Reproduce exactly, and nothing but, the lines between the one with "- apply existsb_sameValueZero in Hin." and the end of the entries, both ends included.

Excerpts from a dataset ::
○ ○ ○ ○ ○ ○ ○
(** The store beside its second subscription and the calls. *)
Definition besideMore (st : MoviesStore) :=
  (_error st, shown st, debounced st, pendingError st, fresh st).

(** Which subscriptions are live. *)
Definition lives (st : MoviesStore) : bool * bool :=
  (freshLive (fresh st), moreLive (more st)).


(** Both subscriptions have failed. *)
Definition bothFailed : MoviesStore :=
  run [SelectPage 1; Respond 3 (Failure "timeout")] failedMore.

(** "abc" is searched and answered; "ab" is typed and left alone until the
    BadInput error shows; page 3 is selected in the strip and answered. *)
Definition badInputOnPage3 : MoviesStore :=
  run [SearchForString (str "ab"); Elapse 1000;
       SelectPage 3; Serve (pageOf 5) 3] answered.

(** Then the input is emptied and left alone for 500 ms. *)
Definition emptiedOnPage3 : MoviesStore :=
  run [SearchForString []; Elapse 500] badInputOnPage3.

(* ================================================================= *)
(** * Properties *)

(* ================================================================= *)
(** ** Facts on the JavaScript values *)

Lemma sameValueZero_eq (a b : number) : sameValueZero a b = true <-> a = b.
Proof.
  destruct a as [x|], b as [y|]; simpl; split; intro H;
    try discriminate; try reflexivity.
  - apply Z.eqb_eq in H. now subst.
  - inversion H. apply Z.eqb_refl.
Qed.

Lemma existsb_sameValueZero (x : number) (s : list number) :
  existsb (sameValueZero x) s = true <-> In x s.
Proof.
  rewrite existsb_exists. split.
  - intros [y [Hy E]]. apply sameValueZero_eq in E. now subst.
  - intro H. exists x. split; [assumption | now apply sameValueZero_eq].
Qed.

Lemma setAdd_In (s : list number) (x y : number) :
  In y (setAdd s x) <-> In y s \/ y = x.
Proof.
  unfold setAdd. destruct (existsb (sameValueZero x) s) eqn:E.
  - apply existsb_sameValueZero in E. split; [now left|].
    intros [H | ->]; assumption.
  - rewrite in_app_iff. simpl. intuition congruence.
Qed.

Lemma fold_setAdd_In (l s : list number) (y : number) :
  In y (fold_left setAdd l s) <-> In y s \/ In y l.
Proof.
  revert s. induction l as [|x l IH]; intro s; simpl.
  - tauto.
  - rewrite IH, setAdd_In. intuition congruence.
Qed.

Lemma newSet_In (l : list number) (y : number) :
  In y (newSet l) <-> In y l.
Proof. unfold newSet. rewrite fold_setAdd_In. simpl. tauto. Qed.

Lemma setAdd_NoDup (s : list number) (x : number) :
  NoDup s -> NoDup (setAdd s x).
Proof.
  intro H. unfold setAdd. destruct (existsb (sameValueZero x) s) eqn:E.
  - assumption.
  - apply NoDup_rev in H. rewrite <- (rev_involutive (s ++ [x])).
    apply NoDup_rev. rewrite rev_app_distr. simpl. constructor; [|assumption].
    rewrite <- in_rev. intro Hin. apply existsb_sameValueZero in Hin.
    congruence.
Qed.

Lemma fold_setAdd_NoDup (l s : list number) :
  NoDup s -> NoDup (fold_left setAdd l s).
Proof.
  revert s. induction l as [|x l IH]; intros s H; simpl.
  - assumption.
  - apply IH, setAdd_NoDup, H.
Qed.

Lemma filterPages_In (total : Z) (l : list number) (z : Z) :
  In z (filterPages total l) <-> In (Num z) l /\ 1 <= z <= total.
Proof.
  induction l as [|[page|] l IH]; simpl.
  - tauto.
  - destruct (0 <? page) eqn:E1; destruct (page <=? total) eqn:E2; simpl;
      rewrite ?IH;
      try apply Z.ltb_lt in E1; try apply Z.ltb_ge in E1;
      try apply Z.leb_le in E2; try apply Z.leb_gt in E2;
      split; intros H; intuition (try congruence; try lia);
      match goal with
      | [ E : Num _ = Num _ |- _ ] => inversion E; subst; lia
      end.
  - rewrite IH. intuition discriminate.
Qed.

Lemma filterPages_NoDup (total : Z) (l : list number) :
  NoDup l -> NoDup (filterPages total l).
Proof.
  induction l as [|[page|] l IH]; intro H; simpl.
  - constructor.
  - inversion H as [|? ? Hn Hd]; subst.
    destruct ((0 <? page) && (page <=? total)).
    + constructor; [|now apply IH].
      rewrite filterPages_In. tauto.
    + now apply IH.
  - inversion H; subst. now apply IH.
Qed.

Lemma filterPages_app (total : Z) (l1 l2 : list number) :
  filterPages total (l1 ++ l2) = filterPages total l1 ++ filterPages total l2.
Proof.
  induction l1 as [|[page|] l1 IH]; simpl.
  - reflexivity.
  - destruct ((0 <? page) && (page <=? total)); simpl; now rewrite IH.
  - assumption.
Qed.

Lemma seqZ_In (n : nat) (a y : Z) :
  In y (seqZ a n) <-> a <= y < a + Z.of_nat n.
Proof.
  revert a. induction n as [|n IH]; intro a.
  - simpl. lia.
  - cbn [seqZ In]. rewrite IH. lia.
Qed.

Lemma seqZ_length (n : nat) (a : Z) : List.length (seqZ a n) = n.
Proof. revert a. induction n; intro a; simpl; congruence. Qed.

Lemma seqZ_nth (n i : nat) (a : Z) :
  (i < n)%nat -> nth_error (seqZ a n) i = Some (a + Z.of_nat i).
Proof.
  revert a i. induction n as [|n IH]; intros a i H; [lia|].
  destruct i as [|i]; simpl.
  - f_equal. lia.
  - rewrite IH by lia. f_equal. lia.
Qed.


(* ================================================================= *)
(** ** The order of [pagesToPickFrom] *)

Lemma Sorted_ascending (l : list Z) : Sorted Z.le l -> ascending l = true.
Proof.
  induction 1 as [|x l Hs IH Hd]; [reflexivity|].
  destruct l as [|y l]; [reflexivity|].
  inversion Hd; subst. cbn [ascending].
  apply andb_true_iff. split; [now apply Z.leb_le | assumption].
Qed.

Lemma StronglySorted_snoc (l : list Z) (z : Z) :
  StronglySorted Z.lt l -> (forall y, In y l -> y < z) ->
  StronglySorted Z.lt (l ++ [z]).
Proof.
  induction 1 as [|x l Hs IH Hx]; intro Hz; simpl.
  - repeat constructor.
  - constructor.
    + apply IH. intros y Hy. apply Hz. now right.
    + rewrite Forall_forall in *. intros y Hy.
      apply in_app_or in Hy. destruct Hy as [Hy | [<- | []]].
      * now apply Hx.
      * apply Hz. now left.
Qed.

Section Order.

Variable total : Z.

Lemma inOrder_app (l1 l2 seen : list number) :
  inOrder total seen (l1 ++ l2)
  <-> inOrder total seen l1 /\ inOrder total (seen ++ l1) l2.
Proof.
  revert seen. induction l1 as [|x l1 IH]; intro seen; simpl.
  - rewrite app_nil_r. tauto.
  - rewrite IH, <- app_assoc. simpl. tauto.
Qed.

Lemma setAdd_sorted (s : list number) (x : number) :
  StronglySorted Z.lt (filterPages total s) ->
  mayFollow total s x ->
  StronglySorted Z.lt (filterPages total (setAdd s x)).
Proof.
  intros Hs Hx. unfold setAdd.
  destruct (existsb (sameValueZero x) s) eqn:E; [assumption|].
  destruct Hx as [Hin | Hx].
  - apply existsb_sameValueZero in Hin. congruence.
  - rewrite filterPages_app. destruct x as [z|]; simpl.
    + destruct ((0 <? z) && (z <=? total)) eqn:Ez.
      * apply andb_true_iff in Ez. destruct Ez as [E1 E2].
        apply Z.ltb_lt in E1. apply Z.leb_le in E2.
        apply StronglySorted_snoc; [assumption|].
        intros y Hy. apply filterPages_In in Hy.
        apply (Hx z eq_refl); [lia | tauto | tauto].
      * now rewrite app_nil_r.
    + now rewrite app_nil_r.
Qed.

Lemma fold_setAdd_sorted (l seen : list number) :
  StronglySorted Z.lt (filterPages total (newSet seen)) ->
  inOrder total seen l ->
  StronglySorted Z.lt (filterPages total (newSet (seen ++ l))).
Proof.
  revert seen. induction l as [|x l IH]; intros seen Hs Hl.
  - now rewrite app_nil_r.
  - destruct Hl as [Hx Hl].
    replace (seen ++ x :: l) with ((seen ++ [x]) ++ l)
      by (rewrite <- app_assoc; reflexivity).
    apply IH; [|assumption].
    unfold newSet in *. rewrite fold_left_app. simpl.
    apply setAdd_sorted; [assumption|].
    destruct Hx as [Hin | Hx]; [left | right].
    + apply fold_setAdd_In. now right.
    + intros z Ez Hz y Hy. apply fold_setAdd_In in Hy.
      destruct Hy as [[] | Hy]. now apply (Hx z Ez Hz y).
Qed.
○ ○ ○ ○ ○ ○ ○
Finished task ::
  - apply existsb_sameValueZero in Hin. congruence.
  - rewrite filterPages_app. destruct x as [z|]; simpl.
    + destruct ((0 <? z) && (z <=? total)) eqn:Ez.
      * apply andb_true_iff in Ez. destruct Ez as [E1 E2].
        apply Z.ltb_lt in E1. apply Z.leb_le in E2.
        apply StronglySorted_snoc; [assumption|].
        intros y Hy. apply filterPages_In in Hy.
        apply (Hx z eq_refl); [lia | tauto | tauto].
      * now rewrite app_nil_r.
    + now rewrite app_nil_r.
Qed.

Lemma fold_setAdd_sorted (l seen : list number) :
  StronglySorted Z.lt (filterPages total (newSet seen)) ->
  inOrder total seen l ->
  StronglySorted Z.lt (filterPages total (newSet (seen ++ l))).
Proof.
  revert seen. induction l as [|x l IH]; intros seen Hs Hl.
  - now rewrite app_nil_r.
  - destruct Hl as [Hx Hl].
    replace (seen ++ x :: l) with ((seen ++ [x]) ++ l)
      by (rewrite <- app_assoc; reflexivity).
    apply IH; [|assumption].
    unfold newSet in *. rewrite fold_left_app. simpl.
    apply setAdd_sorted; [assumption|].
    destruct Hx as [Hin | Hx]; [left | right].
    + apply fold_setAdd_In. now right.
    + intros z Ez Hz y Hy. apply fold_setAdd_In in Hy.
      destruct Hy as [[] | Hy]. now apply (Hx z Ez Hz y).
Qed.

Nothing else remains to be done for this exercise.